Saved data entries:
####

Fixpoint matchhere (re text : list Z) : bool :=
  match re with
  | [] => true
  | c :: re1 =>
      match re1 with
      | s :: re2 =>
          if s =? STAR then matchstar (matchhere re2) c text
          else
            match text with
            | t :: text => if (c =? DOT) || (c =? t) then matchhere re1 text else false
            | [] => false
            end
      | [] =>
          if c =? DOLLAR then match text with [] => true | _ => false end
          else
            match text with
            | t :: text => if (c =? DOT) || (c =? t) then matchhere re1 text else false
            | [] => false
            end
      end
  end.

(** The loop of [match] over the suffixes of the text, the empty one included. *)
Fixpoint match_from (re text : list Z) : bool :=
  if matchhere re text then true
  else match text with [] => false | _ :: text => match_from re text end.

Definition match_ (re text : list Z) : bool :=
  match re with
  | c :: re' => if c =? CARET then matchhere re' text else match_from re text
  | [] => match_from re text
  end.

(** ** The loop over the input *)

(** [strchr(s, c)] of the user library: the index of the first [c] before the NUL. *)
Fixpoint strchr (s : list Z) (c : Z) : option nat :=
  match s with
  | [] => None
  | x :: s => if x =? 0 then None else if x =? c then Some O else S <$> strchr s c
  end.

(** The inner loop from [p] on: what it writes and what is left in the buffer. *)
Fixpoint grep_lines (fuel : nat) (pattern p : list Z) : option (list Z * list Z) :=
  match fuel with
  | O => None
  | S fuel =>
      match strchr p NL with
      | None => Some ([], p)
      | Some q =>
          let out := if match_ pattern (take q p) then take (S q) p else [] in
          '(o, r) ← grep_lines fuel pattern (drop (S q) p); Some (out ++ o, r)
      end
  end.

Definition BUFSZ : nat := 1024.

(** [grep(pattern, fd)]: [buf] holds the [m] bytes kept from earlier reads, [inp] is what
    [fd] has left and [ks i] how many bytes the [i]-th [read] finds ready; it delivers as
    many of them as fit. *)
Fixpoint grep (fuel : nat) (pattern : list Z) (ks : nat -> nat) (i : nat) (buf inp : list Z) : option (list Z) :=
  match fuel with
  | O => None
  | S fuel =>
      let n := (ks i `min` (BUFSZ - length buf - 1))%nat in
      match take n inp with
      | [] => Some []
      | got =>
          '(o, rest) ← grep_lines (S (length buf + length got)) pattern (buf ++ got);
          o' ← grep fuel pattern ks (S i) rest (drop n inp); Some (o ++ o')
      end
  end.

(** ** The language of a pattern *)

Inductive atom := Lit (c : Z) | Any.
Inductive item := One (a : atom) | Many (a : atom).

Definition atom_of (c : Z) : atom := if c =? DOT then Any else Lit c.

####

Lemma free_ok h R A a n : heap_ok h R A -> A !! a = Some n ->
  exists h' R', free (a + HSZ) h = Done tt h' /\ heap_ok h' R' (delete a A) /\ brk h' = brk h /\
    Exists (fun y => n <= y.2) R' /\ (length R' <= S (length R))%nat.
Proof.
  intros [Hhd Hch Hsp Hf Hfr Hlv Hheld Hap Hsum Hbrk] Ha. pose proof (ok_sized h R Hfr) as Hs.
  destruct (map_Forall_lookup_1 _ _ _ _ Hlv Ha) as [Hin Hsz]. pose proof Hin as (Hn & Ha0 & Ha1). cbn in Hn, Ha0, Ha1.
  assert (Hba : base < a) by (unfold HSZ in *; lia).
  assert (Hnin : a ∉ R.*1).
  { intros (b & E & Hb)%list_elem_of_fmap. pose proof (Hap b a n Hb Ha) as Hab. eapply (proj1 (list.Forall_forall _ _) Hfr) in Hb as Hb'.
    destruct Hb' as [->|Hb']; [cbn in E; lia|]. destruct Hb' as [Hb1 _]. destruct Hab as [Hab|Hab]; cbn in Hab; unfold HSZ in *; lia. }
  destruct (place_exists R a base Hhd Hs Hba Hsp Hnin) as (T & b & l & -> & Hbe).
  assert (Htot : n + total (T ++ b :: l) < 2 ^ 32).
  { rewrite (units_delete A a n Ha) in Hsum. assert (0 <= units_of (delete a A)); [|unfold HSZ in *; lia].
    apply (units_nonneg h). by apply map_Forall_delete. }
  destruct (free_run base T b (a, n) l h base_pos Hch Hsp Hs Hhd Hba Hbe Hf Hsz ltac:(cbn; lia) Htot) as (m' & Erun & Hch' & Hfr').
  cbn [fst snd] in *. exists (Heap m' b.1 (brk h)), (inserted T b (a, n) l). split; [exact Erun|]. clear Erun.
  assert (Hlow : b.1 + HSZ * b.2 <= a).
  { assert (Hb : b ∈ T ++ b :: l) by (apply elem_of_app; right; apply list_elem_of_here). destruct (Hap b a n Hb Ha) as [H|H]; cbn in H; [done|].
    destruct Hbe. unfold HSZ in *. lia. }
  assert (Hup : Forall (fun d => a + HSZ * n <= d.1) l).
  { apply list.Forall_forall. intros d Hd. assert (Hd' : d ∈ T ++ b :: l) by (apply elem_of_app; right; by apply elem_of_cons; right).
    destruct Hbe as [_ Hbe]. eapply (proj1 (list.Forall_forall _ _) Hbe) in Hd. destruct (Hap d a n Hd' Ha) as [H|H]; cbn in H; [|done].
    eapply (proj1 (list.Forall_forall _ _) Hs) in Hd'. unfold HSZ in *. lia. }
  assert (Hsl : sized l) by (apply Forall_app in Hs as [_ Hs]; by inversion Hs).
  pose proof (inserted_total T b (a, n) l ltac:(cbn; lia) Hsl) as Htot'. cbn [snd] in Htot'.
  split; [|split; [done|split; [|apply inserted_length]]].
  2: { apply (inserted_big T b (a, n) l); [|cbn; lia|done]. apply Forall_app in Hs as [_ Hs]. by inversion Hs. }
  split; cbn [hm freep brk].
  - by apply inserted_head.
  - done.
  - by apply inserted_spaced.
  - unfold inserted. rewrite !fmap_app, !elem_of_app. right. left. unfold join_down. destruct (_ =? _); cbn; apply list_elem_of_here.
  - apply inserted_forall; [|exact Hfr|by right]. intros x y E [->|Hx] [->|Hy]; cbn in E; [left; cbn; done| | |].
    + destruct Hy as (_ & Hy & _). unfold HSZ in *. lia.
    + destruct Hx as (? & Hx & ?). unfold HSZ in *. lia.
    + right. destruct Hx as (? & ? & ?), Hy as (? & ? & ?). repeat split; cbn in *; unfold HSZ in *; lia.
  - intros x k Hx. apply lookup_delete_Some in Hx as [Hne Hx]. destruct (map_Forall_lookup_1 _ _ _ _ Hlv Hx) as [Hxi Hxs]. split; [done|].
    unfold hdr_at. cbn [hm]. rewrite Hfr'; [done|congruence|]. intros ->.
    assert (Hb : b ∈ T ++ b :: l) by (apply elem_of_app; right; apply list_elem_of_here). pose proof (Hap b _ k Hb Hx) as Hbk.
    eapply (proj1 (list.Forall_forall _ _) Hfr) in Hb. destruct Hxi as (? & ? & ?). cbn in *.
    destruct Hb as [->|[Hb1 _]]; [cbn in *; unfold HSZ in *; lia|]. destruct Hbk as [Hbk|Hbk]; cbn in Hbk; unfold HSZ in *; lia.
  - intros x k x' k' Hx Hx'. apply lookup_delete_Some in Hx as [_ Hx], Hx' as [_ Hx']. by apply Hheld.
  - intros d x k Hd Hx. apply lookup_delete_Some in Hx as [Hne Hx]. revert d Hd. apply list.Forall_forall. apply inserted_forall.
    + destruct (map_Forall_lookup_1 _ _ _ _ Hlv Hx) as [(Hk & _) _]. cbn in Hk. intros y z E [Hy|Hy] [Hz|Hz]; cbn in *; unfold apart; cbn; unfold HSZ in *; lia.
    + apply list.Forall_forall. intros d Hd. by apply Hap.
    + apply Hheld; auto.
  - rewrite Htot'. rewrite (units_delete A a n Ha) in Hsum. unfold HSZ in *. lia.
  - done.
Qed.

####

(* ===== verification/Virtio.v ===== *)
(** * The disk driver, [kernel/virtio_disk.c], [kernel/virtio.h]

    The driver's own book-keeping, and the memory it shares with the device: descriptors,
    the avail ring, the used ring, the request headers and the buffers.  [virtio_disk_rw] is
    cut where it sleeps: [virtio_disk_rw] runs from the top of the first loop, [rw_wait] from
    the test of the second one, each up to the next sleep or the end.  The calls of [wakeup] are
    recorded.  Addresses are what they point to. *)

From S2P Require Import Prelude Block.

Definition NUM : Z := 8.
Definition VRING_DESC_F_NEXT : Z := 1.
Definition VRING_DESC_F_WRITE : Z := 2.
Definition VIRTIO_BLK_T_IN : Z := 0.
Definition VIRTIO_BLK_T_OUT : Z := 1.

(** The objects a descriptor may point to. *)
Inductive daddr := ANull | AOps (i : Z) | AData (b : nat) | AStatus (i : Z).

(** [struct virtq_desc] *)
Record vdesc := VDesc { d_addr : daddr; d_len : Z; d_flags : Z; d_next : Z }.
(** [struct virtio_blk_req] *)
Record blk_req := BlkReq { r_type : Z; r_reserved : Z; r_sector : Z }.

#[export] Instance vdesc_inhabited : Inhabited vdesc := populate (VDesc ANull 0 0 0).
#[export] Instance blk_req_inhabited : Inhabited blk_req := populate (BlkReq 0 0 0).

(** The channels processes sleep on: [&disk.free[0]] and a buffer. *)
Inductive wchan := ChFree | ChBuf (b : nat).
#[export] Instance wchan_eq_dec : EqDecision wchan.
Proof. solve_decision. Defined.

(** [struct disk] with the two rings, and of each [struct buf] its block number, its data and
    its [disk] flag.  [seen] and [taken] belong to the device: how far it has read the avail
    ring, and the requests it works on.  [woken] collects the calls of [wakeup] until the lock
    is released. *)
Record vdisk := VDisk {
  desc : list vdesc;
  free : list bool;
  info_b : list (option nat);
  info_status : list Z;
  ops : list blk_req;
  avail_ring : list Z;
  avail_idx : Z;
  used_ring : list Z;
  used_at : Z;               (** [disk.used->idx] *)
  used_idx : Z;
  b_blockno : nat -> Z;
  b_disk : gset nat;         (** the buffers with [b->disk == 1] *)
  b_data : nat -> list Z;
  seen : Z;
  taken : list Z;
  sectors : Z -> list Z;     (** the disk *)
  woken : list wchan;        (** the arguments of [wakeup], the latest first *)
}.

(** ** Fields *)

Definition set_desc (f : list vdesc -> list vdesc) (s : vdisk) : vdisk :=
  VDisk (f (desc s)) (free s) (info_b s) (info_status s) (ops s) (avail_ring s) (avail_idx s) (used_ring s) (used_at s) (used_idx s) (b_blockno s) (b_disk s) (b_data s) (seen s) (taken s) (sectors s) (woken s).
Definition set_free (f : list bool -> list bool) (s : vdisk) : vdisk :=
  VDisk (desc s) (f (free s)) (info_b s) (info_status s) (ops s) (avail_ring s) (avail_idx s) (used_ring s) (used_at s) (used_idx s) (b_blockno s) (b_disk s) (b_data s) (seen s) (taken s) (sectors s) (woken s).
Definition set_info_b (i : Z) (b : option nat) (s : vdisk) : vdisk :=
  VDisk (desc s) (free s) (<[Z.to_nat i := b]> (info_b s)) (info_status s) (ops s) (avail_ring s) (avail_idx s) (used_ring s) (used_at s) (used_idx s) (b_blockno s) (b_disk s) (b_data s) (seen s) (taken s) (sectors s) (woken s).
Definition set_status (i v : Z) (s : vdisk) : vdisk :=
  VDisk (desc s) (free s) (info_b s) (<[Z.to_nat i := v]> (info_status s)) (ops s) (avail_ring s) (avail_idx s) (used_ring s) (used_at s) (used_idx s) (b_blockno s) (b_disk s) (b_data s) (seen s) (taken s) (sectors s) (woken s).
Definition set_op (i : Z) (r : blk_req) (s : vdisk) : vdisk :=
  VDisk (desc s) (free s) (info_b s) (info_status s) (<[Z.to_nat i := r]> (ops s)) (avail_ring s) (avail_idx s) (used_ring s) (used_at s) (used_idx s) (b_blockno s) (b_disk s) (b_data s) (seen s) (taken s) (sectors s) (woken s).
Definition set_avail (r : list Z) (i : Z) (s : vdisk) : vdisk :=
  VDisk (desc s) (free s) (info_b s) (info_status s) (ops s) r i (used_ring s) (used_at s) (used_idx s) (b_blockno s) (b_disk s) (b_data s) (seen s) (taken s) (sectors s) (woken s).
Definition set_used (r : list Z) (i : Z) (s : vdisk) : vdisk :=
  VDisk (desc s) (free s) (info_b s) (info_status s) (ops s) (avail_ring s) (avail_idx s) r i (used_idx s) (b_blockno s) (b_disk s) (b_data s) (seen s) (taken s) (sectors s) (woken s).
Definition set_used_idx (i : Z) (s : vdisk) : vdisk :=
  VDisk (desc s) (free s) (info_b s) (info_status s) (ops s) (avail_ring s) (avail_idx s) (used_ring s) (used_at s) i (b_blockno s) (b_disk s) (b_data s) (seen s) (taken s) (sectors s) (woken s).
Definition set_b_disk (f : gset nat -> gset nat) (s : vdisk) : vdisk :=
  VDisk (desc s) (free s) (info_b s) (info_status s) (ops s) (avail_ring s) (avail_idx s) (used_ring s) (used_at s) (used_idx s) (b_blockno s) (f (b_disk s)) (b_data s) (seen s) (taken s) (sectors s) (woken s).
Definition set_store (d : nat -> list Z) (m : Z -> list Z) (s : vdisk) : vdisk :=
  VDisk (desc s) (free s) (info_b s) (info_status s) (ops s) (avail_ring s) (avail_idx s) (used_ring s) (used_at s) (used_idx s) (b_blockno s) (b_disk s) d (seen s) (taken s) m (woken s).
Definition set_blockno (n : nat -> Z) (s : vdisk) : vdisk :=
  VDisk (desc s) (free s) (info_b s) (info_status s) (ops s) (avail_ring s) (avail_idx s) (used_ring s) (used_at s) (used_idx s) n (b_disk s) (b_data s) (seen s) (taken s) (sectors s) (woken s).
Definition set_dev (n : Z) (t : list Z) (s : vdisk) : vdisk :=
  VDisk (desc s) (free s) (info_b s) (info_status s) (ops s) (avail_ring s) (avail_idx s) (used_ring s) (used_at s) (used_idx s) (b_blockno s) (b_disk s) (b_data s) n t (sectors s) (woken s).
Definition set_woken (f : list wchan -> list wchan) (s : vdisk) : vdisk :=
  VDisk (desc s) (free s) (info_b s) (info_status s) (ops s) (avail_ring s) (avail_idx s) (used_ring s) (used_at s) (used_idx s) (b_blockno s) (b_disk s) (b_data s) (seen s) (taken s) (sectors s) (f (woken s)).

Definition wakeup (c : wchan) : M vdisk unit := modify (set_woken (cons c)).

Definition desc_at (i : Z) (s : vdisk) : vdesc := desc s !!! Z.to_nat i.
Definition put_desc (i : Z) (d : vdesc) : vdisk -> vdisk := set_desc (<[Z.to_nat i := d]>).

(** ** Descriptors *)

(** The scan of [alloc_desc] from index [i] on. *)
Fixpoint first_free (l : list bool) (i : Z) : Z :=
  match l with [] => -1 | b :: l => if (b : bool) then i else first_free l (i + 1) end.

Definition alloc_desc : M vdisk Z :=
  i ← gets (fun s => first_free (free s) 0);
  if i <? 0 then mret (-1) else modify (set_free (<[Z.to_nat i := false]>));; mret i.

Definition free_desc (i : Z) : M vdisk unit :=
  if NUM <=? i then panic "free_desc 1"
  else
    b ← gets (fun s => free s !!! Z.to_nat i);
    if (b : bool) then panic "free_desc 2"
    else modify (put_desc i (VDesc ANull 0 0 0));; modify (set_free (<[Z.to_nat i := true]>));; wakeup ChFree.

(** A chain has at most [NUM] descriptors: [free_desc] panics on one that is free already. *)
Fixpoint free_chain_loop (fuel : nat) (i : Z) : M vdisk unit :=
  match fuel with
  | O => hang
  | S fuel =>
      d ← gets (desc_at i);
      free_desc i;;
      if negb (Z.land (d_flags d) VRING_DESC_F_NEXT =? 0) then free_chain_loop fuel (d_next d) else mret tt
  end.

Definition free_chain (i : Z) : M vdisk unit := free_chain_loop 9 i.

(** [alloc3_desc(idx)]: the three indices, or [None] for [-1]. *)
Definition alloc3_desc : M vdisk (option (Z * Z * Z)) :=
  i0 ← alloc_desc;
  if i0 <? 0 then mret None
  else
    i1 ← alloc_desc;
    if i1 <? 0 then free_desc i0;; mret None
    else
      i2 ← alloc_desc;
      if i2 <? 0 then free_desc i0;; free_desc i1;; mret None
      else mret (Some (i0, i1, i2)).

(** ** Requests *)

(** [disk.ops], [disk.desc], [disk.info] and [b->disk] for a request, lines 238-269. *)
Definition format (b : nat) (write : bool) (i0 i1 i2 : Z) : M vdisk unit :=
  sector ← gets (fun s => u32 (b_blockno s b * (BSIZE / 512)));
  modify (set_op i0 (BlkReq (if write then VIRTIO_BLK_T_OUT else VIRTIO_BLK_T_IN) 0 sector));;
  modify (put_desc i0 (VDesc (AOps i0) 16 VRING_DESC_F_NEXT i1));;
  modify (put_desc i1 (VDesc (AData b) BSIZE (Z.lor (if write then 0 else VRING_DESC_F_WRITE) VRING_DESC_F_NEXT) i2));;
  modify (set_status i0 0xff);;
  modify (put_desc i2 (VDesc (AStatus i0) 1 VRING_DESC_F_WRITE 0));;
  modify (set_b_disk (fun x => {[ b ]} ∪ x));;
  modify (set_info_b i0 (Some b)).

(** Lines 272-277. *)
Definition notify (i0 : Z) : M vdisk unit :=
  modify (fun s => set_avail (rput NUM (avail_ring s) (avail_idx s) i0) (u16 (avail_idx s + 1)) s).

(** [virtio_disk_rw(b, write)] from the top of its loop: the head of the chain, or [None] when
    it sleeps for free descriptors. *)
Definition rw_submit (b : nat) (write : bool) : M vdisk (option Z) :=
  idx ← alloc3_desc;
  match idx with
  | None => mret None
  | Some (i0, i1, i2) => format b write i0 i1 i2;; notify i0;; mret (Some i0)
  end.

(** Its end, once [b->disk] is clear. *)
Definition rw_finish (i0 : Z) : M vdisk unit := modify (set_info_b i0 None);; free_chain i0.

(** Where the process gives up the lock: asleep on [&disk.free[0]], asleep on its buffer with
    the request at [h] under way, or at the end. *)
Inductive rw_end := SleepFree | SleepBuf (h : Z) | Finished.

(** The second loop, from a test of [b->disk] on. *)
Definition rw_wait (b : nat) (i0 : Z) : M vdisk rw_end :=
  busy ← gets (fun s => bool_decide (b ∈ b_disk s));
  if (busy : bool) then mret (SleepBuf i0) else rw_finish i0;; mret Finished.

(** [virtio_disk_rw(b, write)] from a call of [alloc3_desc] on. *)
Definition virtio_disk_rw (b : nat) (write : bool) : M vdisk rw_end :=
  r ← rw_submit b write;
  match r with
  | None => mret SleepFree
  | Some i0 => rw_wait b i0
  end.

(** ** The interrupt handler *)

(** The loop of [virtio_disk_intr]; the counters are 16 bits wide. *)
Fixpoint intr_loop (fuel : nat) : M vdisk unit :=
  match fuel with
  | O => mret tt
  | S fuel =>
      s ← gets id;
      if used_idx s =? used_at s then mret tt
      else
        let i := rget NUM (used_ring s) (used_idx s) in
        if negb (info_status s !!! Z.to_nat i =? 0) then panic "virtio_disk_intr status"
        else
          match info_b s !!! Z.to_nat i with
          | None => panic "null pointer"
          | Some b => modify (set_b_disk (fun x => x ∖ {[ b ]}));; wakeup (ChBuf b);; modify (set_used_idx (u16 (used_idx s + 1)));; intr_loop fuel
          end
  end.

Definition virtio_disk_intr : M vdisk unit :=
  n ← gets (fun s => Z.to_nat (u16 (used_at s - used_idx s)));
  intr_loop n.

####

The required output is every line above from the one with "Definition BUFSZ : nat := 1024." down to the one with "many of them as fit. *)", restated word for word, ends included.

:: ANSWER AREA ::
Definition BUFSZ : nat := 1024.

(** [grep(pattern, fd)]: [buf] holds the [m] bytes kept from earlier reads, [inp] is what
    [fd] has left and [ks i] how many bytes the [i]-th [read] finds ready; it delivers as
    many of them as fit. *)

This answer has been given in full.